→ Task requirements:
After finding the line with "(** A pack of" in the data below, set down exactly each line through the one with "add_prepare query (st_name", inclusive, and stop there.

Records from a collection

++++++++++++++++++++

(* ===== verification/Statements.v ===== *)
(** * Prepared statements with typed parameters
    ([include/nativepg/request.hpp], [include/nativepg/parameter_ref.hpp],
    [include/nativepg/field_traits.hpp])

    [statement<Params...>] is a name and, at compile time, the types of its
    parameters.  Preparing one declares the OIDs of these types to the server, and
    [bind] turns values of these types into [parameter_ref]s.  The types are a list
    of [field_type]s here, and a pack of values is a tuple of that list of types.

    A type is what its two traits make it; [FieldCodec] is what the traits promise to
    each other, and the theorem on statements is proved against that promise, for
    whatever types specialise the traits. *)

From stdpp Require Import base list option.
From Stdlib Require Import ZArith Lia.
From S2P Require Import Prelude Errors BackendMessages ParseMessage FrontendMessages FrontendSpec Request RequestSpec Charconv FieldTypes.

#[local] Open Scope Z_scope.
#[local] Open Scope pg_scope.

(** ** Field types *)

(** A C++ type that specialises [serialize_field_traits] and [parse_field_traits]. *)
Record field_type := FieldType {
  ft_type : Type;
  ft_serialize : serialize_field_traits ft_type;
  ft_parse : parse_field_traits ft_type
}.

Definition field_serialize_oid (P : field_type) : Z := serialize_oid (ft_serialize P).

(** The field in either format, as [parameter_ref] and the row parsers choose them. *)
Definition field_serialize (P : field_type) (fmt : format_code) (value : ft_type P) : bytes -> error_code * bytes :=
  if fmt =? fmt_binary then serialize_binary (ft_serialize P) value else serialize_text (ft_serialize P) value.
Definition field_parse (P : field_type) (fmt : format_code) (from : bytes) (type_oid : Z) (to : ft_type P) :=
  if fmt =? fmt_binary then parse_binary (ft_parse P) (Some from) type_oid to
  else parse_text (ft_parse P) (Some from) type_oid to.

(** [bs] is the value, for a reader that knows the OID the type declares. *)
Definition encodes_value (P : field_type) (fmt : format_code) (value : ft_type P) (bs : bytes) : Prop :=
  (forall buffer, field_serialize P fmt value buffer = (None, buffer ++ bs)) /\
  (forall to, field_parse P fmt bs (field_serialize_oid P) to = Some (None, value)).

(** The promise: the type accepts its own OID, and its valid values can be written
    in both formats and read back. *)
Class FieldCodec (P : field_type) := {
  codec_valid : ft_type P -> Prop;
  codec_oid : is_compatible (ft_parse P) (field_serialize_oid P) = None;
  codec_encodes : forall fmt value, codec_valid value -> exists bs, encodes_value P fmt value bs
}.

(** ** Statements *)

(** The constructor of [parameter_ref], from a value of a serializable type. *)
Definition make_parameter_ref (P : field_type) (value : ft_type P) : parameter_ref := {|
  pr_oid := field_serialize_oid P;
  pr_text := serialize_text (ft_serialize P) value;
  pr_binary := serialize_binary (ft_serialize P) value
|}.

(** A pack of values [const Params&... values]. *)
Fixpoint values (Params : list field_type) : Type :=
  match Params with [] => unit | P :: Ps => ft_type P * values Ps end.

Record bound_statement := BoundStatement { bs_name : bytes; bs_params : list parameter_ref }.

Record statement (Params : list field_type) := Statement { st_name : bytes }.
Arguments Statement {Params} st_name.
Arguments st_name {Params} _.

Fixpoint parameter_refs (Params : list field_type) : values Params -> list parameter_ref :=
  match Params with
  | [] => fun _ => []
  | P :: Ps => fun vs => make_parameter_ref P vs.1 :: parameter_refs Ps vs.2
  end.

Definition statement_bind {Params} (stmt : statement Params) (vs : values Params) : bound_statement :=
  BoundStatement (st_name stmt) (parameter_refs Params vs).

(** The overloads of [request] that take statements. *)
Definition add_prepare_statement {Params} (query : bytes) (stmt : statement Params) : R :=
  add_prepare query (st_name stmt) (map field_serialize_oid Params).
Definition add_execute_bound (stmt : bound_statement) (param_format result_format : format_code) (max_num_rows : Z) : R :=
  add_execute (bs_name stmt) (bs_params stmt) param_format result_format max_num_rows.
Definition add_bind_bound (stmt : bound_statement) (param_format : format_code) (portal_name : bytes)
    (result_format : format_code) : R :=
  add_bind (bs_name stmt) (bs_params stmt) param_format portal_name result_format.

(** ** What the server gets *)

(** The fields [bss] are the values, one for each parameter, in order. *)
Fixpoint encode_values (fmt : format_code) (Params : list field_type) : values Params -> list bytes -> Prop :=
  match Params with
  | [] => fun _ bss => bss = []
  | P :: Ps => fun vs bss =>
      match bss with [] => False | bs :: bss => encodes_value P fmt vs.1 bs /\ encode_values fmt Ps vs.2 bss end
  end.

(** Every parameter type keeps its promise, and its value is valid. *)
Fixpoint codecs (Params : list field_type) : values Params -> Prop :=
  match Params with
  | [] => fun _ => True
  | P :: Ps => fun vs => (exists c : FieldCodec P, codec_valid (FieldCodec := c) vs.1) /\ codecs Ps vs.2
  end.

Lemma codecs_encode fmt Params : forall vs, codecs Params vs -> exists bss, encode_values fmt Params vs bss.
Proof.
  induction Params as [|P Ps IH]; intros vs H; [by exists []|]. destruct H as [[c Hv] H].
  destruct (codec_encodes fmt vs.1 Hv) as [bs Hbs]. destruct (IH _ H) as [bss Hbss]. by exists (bs :: bss).
Qed.

(** The fields are what the serializers of the types write. *)
Fixpoint written_values (fmt : format_code) (Params : list field_type) : values Params -> list bytes :=
  match Params with
  | [] => fun _ => []
  | P :: Ps => fun vs => (field_serialize P fmt vs.1 []).2 :: written_values fmt Ps vs.2
  end.

Lemma encode_values_eq fmt Params : forall vs bss, encode_values fmt Params vs bss -> bss = written_values fmt Params vs.
Proof.
  induction Params as [|P Ps IH]; intros vs [|bs bss] H; try done. destruct H as [[Hs _] H].
  cbn [written_values]. by rewrite (Hs []), <- (IH _ _ H).
Qed.

Lemma encode_params_write fmt Params : forall vs bss, encode_values fmt Params vs bss ->
  params_write fmt (parameter_refs Params vs) bss.
Proof.
  induction Params as [|P Ps IH]; intros vs [|bs bss] H; try done; [by constructor|].
  destruct H as [[Hs _] H]. constructor; [exact Hs|by apply IH].
Qed.

Lemma refs_oids Params : forall vs, map pr_oid (parameter_refs Params vs) = map field_serialize_oid Params.
Proof. induction Params as [|P Ps IH]; intros vs; [done|]. cbn. by rewrite IH. Qed.

(** The messages of preparing a statement, and of executing it with [bss]. *)
Definition prepare_messages (query name : bytes) (oids : list Z) (autosync : bool) : list frontend_message :=
  Fparse {| p_statement_name := name; p_query := query; p_oids := oids |} :: sync_if autosync.
Definition run_messages (name : bytes) (pf : format_code) (bss : list bytes) (rf : format_code) (n : Z) (autosync : bool)
    : list frontend_message := execute_messages name pf bss rf n ++ sync_if autosync.

(** C38: Statements are typed end to end.  Preparing a statement and executing it with
    bound values sends a Parse that declares the OID of every parameter type, and a
    Bind whose fields, in the format it announces, are read back as exactly the bound
    values by a reader that goes by the declared OIDs: whatever the parameter types,
    in either format, as long as each type keeps the promise of its traits and the
    messages fit. *)
Theorem statements_typed {Params} (stmt : statement Params) (vs : values Params) query pf rf n r :
  codecs Params vs ->
  exists bss, encode_values pf Params vs bss /\
    (let ms := prepare_messages query (st_name stmt) (map field_serialize_oid Params) (rq_autosync r) ++
               run_messages (st_name stmt) pf bss rf n (rq_autosync r) in
     Forall message_fits ms -> vec_ok (rq_buffer r ++ concat (map frontend_wire ms)) ->
     (add_prepare_statement query stmt >> add_execute_bound (statement_bind stmt vs) pf rf n) r =
     (None, extended r ms)).
Proof.
  intros Hc. destruct (codecs_encode pf _ _ Hc) as [bss Hb]. exists bss. split; [done|]. intros ms.
  apply (appends_then _ _ _ _ (rq_autosync r)); [|by apply appends_execute, encode_params_write|done].
  apply (appends_then _ _ [_] _); [by apply appends_one|apply appends_sync].
Qed.

(** A one-shot query with the same values sends the same declaration and the same fields. *)
Lemma query_typed Params (vs : values Params) query pf rf n a bss : encode_values pf Params vs bss ->
  op_emits a (Oadd_query query (parameter_refs Params vs) pf rf n)
    (Fparse {| p_statement_name := []; p_query := query; p_oids := map field_serialize_oid Params |} ::
     run_messages [] pf bss rf n a).
Proof. intros H. rewrite <- (refs_oids Params vs). by apply em_query, encode_params_write. Qed.

(** ** The types of the library *)

Definition integral_field (i : integral) : field_type := FieldType Z (serializes i) (parses i).
Definition string_field : field_type := FieldType bytes serialize_string traits_string.

#[export] Instance integral_codec i : FieldCodec (integral_field i).
Proof.
  refine (Build_FieldCodec (integral_field i) (fun v : Z => fits (the_type i) v = true) _ _); [by destruct i|].
  intros fmt v Hv. unfold encodes_value, field_serialize, field_parse. destruct (fmt =? fmt_binary).
  - exists (be_encode (it_size (the_type i)) v). split; [by destruct i|]. intros to.
    destruct i; apply (f_equal Some);
      [exact (parse_written_binary 2 v _ (Nat.lt_0_succ 1) Hv)|exact (parse_written_binary 4 v _ (Nat.lt_0_succ 3) Hv)
      |exact (parse_written_binary 8 v _ (Nat.lt_0_succ 7) Hv)].
  - exists (to_chars v). split; [by destruct i|]. intros to.
    destruct i; apply (f_equal Some); apply parse_written_text; first [exact Hv|simpl; lia].
Defined.

#[export] Instance string_codec : FieldCodec string_field.
Proof.
  refine (Build_FieldCodec string_field (fun _ => True) _ _); [done|]. intros fmt v _. exists v.
  unfold encodes_value, field_serialize, field_parse. by destruct (fmt =? fmt_binary).
Defined.

(** [statement<std::int32_t, std::string_view>]. *)
Definition sample_statement : statement [integral_field I32; string_field] := Statement (str "myname").

Definition sample_requests : error_code * request :=
  (add_prepare_statement (str "SELECT $1, $2") sample_statement >>
   add_execute_bound (statement_bind sample_statement (42, (str "value", tt))) fmt_binary fmt_text 0) (make_request true).

Lemma statements_typed_witness :
  codecs [integral_field I32; string_field] (42, (str "value", tt)) /\
  exists ms, sample_requests = (None, extended (make_request true) ms) /\
  map type_of ms = [rt_parse; rt_sync; rt_bind; rt_describe; rt_execute; rt_sync].
Proof.
  assert (codecs [integral_field I32; string_field] (42, (str "value", tt))) as Hc.
  { split; [by exists (integral_codec I32)|]. split; [by exists string_codec|done]. }
  split; [exact Hc|].
  destruct (statements_typed sample_statement (42, (str "value", tt)) (str "SELECT $1, $2") fmt_binary fmt_text 0
              (make_request true) Hc) as (bss & Hb & Hr).
  apply encode_values_eq in Hb as ->.
  eexists. split; [apply Hr; [repeat constructor; vm_compute; discriminate|vm_compute; reflexivity]|reflexivity].
Defined.

(** The bytes of the Parse message of that statement. *)
Example typed_prepare :
  rq_buffer (add_prepare_statement (str "SELECT $1, $2") sample_statement (make_request false)).2 =
  ch "P" :: be_encode 4 35 ++ str "myname" ++ [0] ++ str "SELECT $1, $2" ++ [0] ++ be_encode 2 2 ++ be_encode 4 23 ++ be_encode 4 25.
Proof. reflexivity. Qed.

++++++++++++++++++++

→ Reply:
(** A pack of values [const Params&... values]. *)
Fixpoint values (Params : list field_type) : Type :=
  match Params with [] => unit | P :: Ps => ft_type P * values Ps end.

Record bound_statement := BoundStatement { bs_name : bytes; bs_params : list parameter_ref }.

Record statement (Params : list field_type) := Statement { st_name : bytes }.
Arguments Statement {Params} st_name.
Arguments st_name {Params} _.

Fixpoint parameter_refs (Params : list field_type) : values Params -> list parameter_ref :=
  match Params with
  | [] => fun _ => []
  | P :: Ps => fun vs => make_parameter_ref P vs.1 :: parameter_refs Ps vs.2
  end.

Definition statement_bind {Params} (stmt : statement Params) (vs : values Params) : bound_statement :=
  BoundStatement (st_name stmt) (parameter_refs Params vs).

(** The overloads of [request] that take statements. *)
Definition add_prepare_statement {Params} (query : bytes) (stmt : statement Params) : R :=
  add_prepare query (st_name stmt) (map field_serialize_oid Params).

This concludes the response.